La povertà mi ha fatto più paura della possibilità di una fuga che poteva costarmi anche la vita e ho accettato di partire per l’Italia via mare. Sono stato fortunato e sono arrivato a Lampedusa e da lì poi mi hanno trasferito in Sicilia al centro di Manduria”.
La trafila burocratica è proseguita, fino a far giungere Billal a Saronno con altre dieci persone, e proprio a causa del suo evidente e comprovato stato di rifugiato dopo un anno la Questura di Varese gli aveva concesso i documenti e il permesso di soggiorno.
“Mi avevano dato una casa, nell’attesa, e quando ho avuto i documenti l’ho lasciata ed ho iniziato a cercare lavoro. Al principio è stato faticoso, vendevo fiori nei locali, mi davo da fare per potermi mantenere e sono andato ad abitare a Caronno Pertusella. Sono stato accolto bene, perché vedevano che ero lì per lavorare, poi è arrivata l’occasione del chiosco davanti al cimitero di Cesate nel 2014 e l’ho presa subito al volo. Da lì ho capito che le cose iniziavano a cambiare davvero per me”.
Dal chiosco di Cesate alla famiglia a Caronno: “Qui è la mia casa”

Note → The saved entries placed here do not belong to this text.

Lemma empty_list_reported_differently_witness :
  Io.outcome (Net.serving Net.no_files)
    (Index.checkUrl PlainUrl.api "https://terabox.com/s/1abc" "ndus=abc123"
       DEFAULT_HOST)
  = inr (CheckError (VStr "No files found"))
  /\ Io.outcome (Net.serving Net.no_files)
       (Part0.checkUrl PlainUrl.api "https://terabox.com/s/1abc" "ndus=abc123"
          DEFAULT_HOST)
     = inr (CheckFiles false 0 [])
  /\ Io.outcome (Net.serving Net.no_list)
       (Index.checkUrl PlainUrl.api "https://terabox.com/s/1abc" "ndus=abc123"
          DEFAULT_HOST)
     <> Io.outcome (Net.serving Net.no_list)
          (Part0.checkUrl PlainUrl.api "https://terabox.com/s/1abc" "ndus=abc123"
             DEFAULT_HOST).
Proof.
  destruct (empty_list_reported_differently PlainUrl.api
              (Net.serving Net.no_files) "https://terabox.com/s/1abc"
              "ndus=abc123" DEFAULT_HOST Net.no_files
              _ "abc" (or_introl eq_refl) eq_refl eq_refl
              (conj eq_refl eq_refl) eq_refl (conj eq_refl eq_refl))
    as [HI [HP _]].
  destruct (empty_list_reported_differently PlainUrl.api
              (Net.serving Net.no_list) "https://terabox.com/s/1abc"
              "ndus=abc123" DEFAULT_HOST Net.no_list
              _ "abc" (or_intror eq_refl) eq_refl eq_refl
              (conj eq_refl eq_refl) eq_refl (conj eq_refl eq_refl))
    as [_ [_ [Hdiff _]]].
  split; [exact HI |]. split; [exact HP | exact Hdiff].
Defined.

(** C8. With [data] a successful primary response whose [list] is an array
    of entries (values that are not [null]), [checkUrl] returns the entries
    mapped one by one and in order, each FileEntry carrying the entry's
    [server_filename], [size] and [isdir] as they are: in [part_000]
    with [exists] telling whether there is an entry, in [index.js], when
    there is an entry, with [exists] [true].  For
    [{errno: 0, list: [{server_filename: "a.txt", size: 10, isdir: 0}]}]
    both return
    [{exists: true, total_files: 1, files: [{name: "a.txt", size: 10, isdir: 0}]}]. *)
Theorem files_mapped_in_order
        (api : UrlApi) (net : request -> fetch_reply) (url cookie host : string)
        (data : value) (items : list value) :
  Js.get data "list" = inr (VArr items) ->
  Forall readable items ->
  (forall urlObj,
      URL_parse api url = Some urlObj ->
      missing (Index.shortUrl_of urlObj url) = false ->
      provider_success
        (net (Index.shortUrlInfo_request
                (strip_one (the (Index.shortUrl_of urlObj url))) cookie host))
        data ->
      items <> [] ->
      Io.outcome net (Index.checkUrl api url cookie host)
      = inr (CheckFiles true (List.length items) (map entry_of items)))
  /\ (forall shortUrl,
         Part0.shortUrl_of (Part0.convertToDefaultHost api url host)
         = Some shortUrl ->
         provider_success
           (net (Part0.shortUrlInfo_request shortUrl cookie host)) data ->
         Io.outcome net (Part0.checkUrl api url cookie host)
         = inr (CheckFiles (0 <? List.length items)%nat (List.length items)
                           (map entry_of items)))
  /\ (forall i entry,
         nth_error items i = Some entry ->
         nth_error (map entry_of items) i
         = Some {| name := prop entry "server_filename";
                   size := prop entry "size";
                   isdir := prop entry "isdir" |})
  /\ (data = Net.one_file ->
      CheckFiles true (List.length items) (map entry_of items)
      = CheckFiles true 1 [MkFileEntry (VStr "a.txt") (VNum 10) (VNum 0)]).
Proof.
  intros Hlist Hitems.
  assert (Hpayload := payload_list_array _ _ Hlist).
  split; [| split; [| split]].
  - intros urlObj Hparse Hshort Hreply Hne. unfold Io.outcome.
    rewrite (Index_checkUrl_lookup api net url cookie host urlObj (Success data)
               Hparse Hshort (Index_lookup_success _ _ _ _ _ Hreply)).
    rewrite (Index_check_result_readable _ _ Hpayload Hne Hitems). reflexivity.
  - intros shortUrl Hextract Hreply. unfold Io.outcome.
    rewrite (Part0_checkUrl_primary api net url cookie host shortUrl Hextract
               data (Part0_lookup_success _ _ _ _ _ Hreply)).
    rewrite (Part0_file_listing_readable _ _ Hpayload Hitems). reflexivity.
  - intros i entry Hnth. rewrite nth_error_map, Hnth. reflexivity.
  - intros ->. simpl in Hlist. injection Hlist as <-. reflexivity.
Qed.

Lemma files_mapped_in_order_witness :
  Io.outcome (Net.serving Net.one_file)
    (Index.checkUrl PlainUrl.api "https://terabox.com/s/1abc" "ndus=abc123"
       DEFAULT_HOST)
  = inr (CheckFiles true 1 [MkFileEntry (VStr "a.txt") (VNum 10) (VNum 0)])
  /\ Io.outcome (Net.serving Net.one_file)
       (Part0.checkUrl PlainUrl.api "https://terabox.com/s/1abc" "ndus=abc123"
          DEFAULT_HOST)
     = inr (CheckFiles true 1 [MkFileEntry (VStr "a.txt") (VNum 10) (VNum 0)]).
Proof.
  destruct (files_mapped_in_order PlainUrl.api (Net.serving Net.one_file)
              "https://terabox.com/s/1abc" "ndus=abc123" DEFAULT_HOST
              Net.one_file
              [VObj [("server_filename", VStr "a.txt"); ("size", VNum 10);
                     ("isdir", VNum 0)]])
    as [HI [HP _]].
  - reflexivity.
  - constructor; [split; discriminate | constructor].
  - split.
    + apply (HI _ eq_refl eq_refl (conj eq_refl eq_refl)). discriminate.
    + apply (HP "abc"); [reflexivity | split; reflexivity].
Defined.

(** ** Primary and fallback lookup *)

Lemma primary_is_not_fallback (shortUrl shortUrl' cookie host : string) :
  Part0.shareList_request shortUrl'
  <> Part0.shortUrlInfo_request shortUrl cookie host.
Proof. unfold Part0.shareList_request, Part0.shortUrlInfo_request. congruence. Qed.

(** C5. [checkUrl] of [part_000] sends nothing when it finds no short URL.
    Once it has one: when the primary
    lookup succeeds the primary request is the only one sent; when it fails
    the fallback request follows it, and if the fallback lookup succeeds
    with [data], the result is the result mapping of [data], that is, for a
    [list] of entries (absent: no entry), [exists] telling whether there is
    an entry, [total_files] their number, [files] the entries mapped one by
    one in order.  So the fallback request is sent only after a failed
    primary lookup. *)
Theorem fallback_only_after_primary_failure
        (api : UrlApi) (net : request -> fetch_reply) (url cookie host : string) :
  let sent := Io.requests net (Part0.checkUrl api url cookie host) in
  let returned := Io.outcome net (Part0.checkUrl api url cookie host) in
  (Part0.shortUrl_of (Part0.convertToDefaultHost api url host) = None ->
   sent = [])
  /\ forall shortUrl,
      Part0.shortUrl_of (Part0.convertToDefaultHost api url host)
      = Some shortUrl ->
      let primary :=
        Io.outcome net (Part0.fetchShortUrlInfo shortUrl cookie host) in
      let fallback := Io.outcome net (Part0.fetchShareListFallback shortUrl) in
      (forall data,
          primary = inr (Success data) ->
          sent = [Part0.shortUrlInfo_request shortUrl cookie host])
      /\ (forall errno error,
             primary = inr (Failure errno error) ->
             sent = [Part0.shortUrlInfo_request shortUrl cookie host;
                     Part0.shareList_request shortUrl]
             /\ forall data,
                 fallback = inr (Success data) ->
                 returned = inr (or_check_failed (Part0.file_listing data))
                 /\ forall items,
                     payload_list data = Some items -> Forall readable items ->
                     returned
                     = inr (CheckFiles (0 <? List.length items)%nat
                                       (List.length items) (map entry_of items)))
      /\ (In (Part0.shareList_request shortUrl) sent ->
          exists errno error, primary = inr (Failure errno error)).
Proof.
  intros sent returned. split.
  { intros Hnone. unfold sent, Io.requests.
    rewrite Part0_checkUrl_no_shortUrl; [reflexivity |].
    rewrite Hnone. reflexivity. }
  intros shortUrl Hextract primary fallback.
  assert (Hsuccess : forall data,
             primary = inr (Success data) ->
             sent = [Part0.shortUrlInfo_request shortUrl cookie host]).
  { intros data Hp. unfold sent, Io.requests.
    rewrite (Part0_checkUrl_primary api net url cookie host shortUrl Hextract
               data Hp).
    reflexivity. }
  split; [exact Hsuccess |]. split.
  - intros errno error Hp.
    destruct (Part0_fallback_returns net shortUrl) as [result Hf].
    assert (Hrun := Part0_checkUrl_fallback api net url cookie host shortUrl
                      Hextract errno error result Hp).
    unfold Io.outcome in Hrun at 1. rewrite Hf in Hrun.
    specialize (Hrun eq_refl). split.
    + unfold sent, Io.requests. rewrite Hrun. reflexivity.
    + intros data Hfb. unfold fallback, Io.outcome in Hfb. rewrite Hf in Hfb.
      simpl in Hfb. injection Hfb as ->.
      assert (Hret : returned = inr (or_check_failed (Part0.file_listing data))).
      { unfold returned, Io.outcome. rewrite Hrun. reflexivity. }
      split; [exact Hret |].
      intros items Hlist Hitems. rewrite Hret.
      rewrite (Part0_file_listing_readable _ _ Hlist Hitems). reflexivity.
  - intros Hin.
    destruct (Part0_lookup_returns net cookie host shortUrl)
      as [[data | errno error] Hp].
    + assert (Hp' : primary = inr (Success data)).
      { unfold primary, Io.outcome. rewrite Hp. reflexivity. }
      rewrite (Hsuccess data Hp') in Hin.
      destruct Hin as [Heq | []].
      symmetry in Heq. exfalso. exact (primary_is_not_fallback _ _ _ _ Heq).
    + exists errno, error. unfold primary, Io.outcome. rewrite Hp. reflexivity.
Qed.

Lavora tanto Billal, si ferma anche fino a tardi a preparare le ordinazioni, ma non lo fa più solo per lui, infatti sua moglie lo ha raggiunto qui nel 2019 e ora la famiglia è cresciuta con l’arrivo di due bambini. “Loro vanno alla scuola materna di Caronno, una scuola cattolica, ma anche se siamo musulmani non è un problema, è una buona scuola, accogliente per tutti. Ci siamo integrati bene, le persone sono cordiali, se hai voglia di lavorare qui ci sono le possibilità. Ho ancora qualche parente in Bangladesh, ma non penso di tornare là, ora questa è la mia casa e spero presto di avere anche la cittadinanza, nel Paese dove sono nati i miei figli.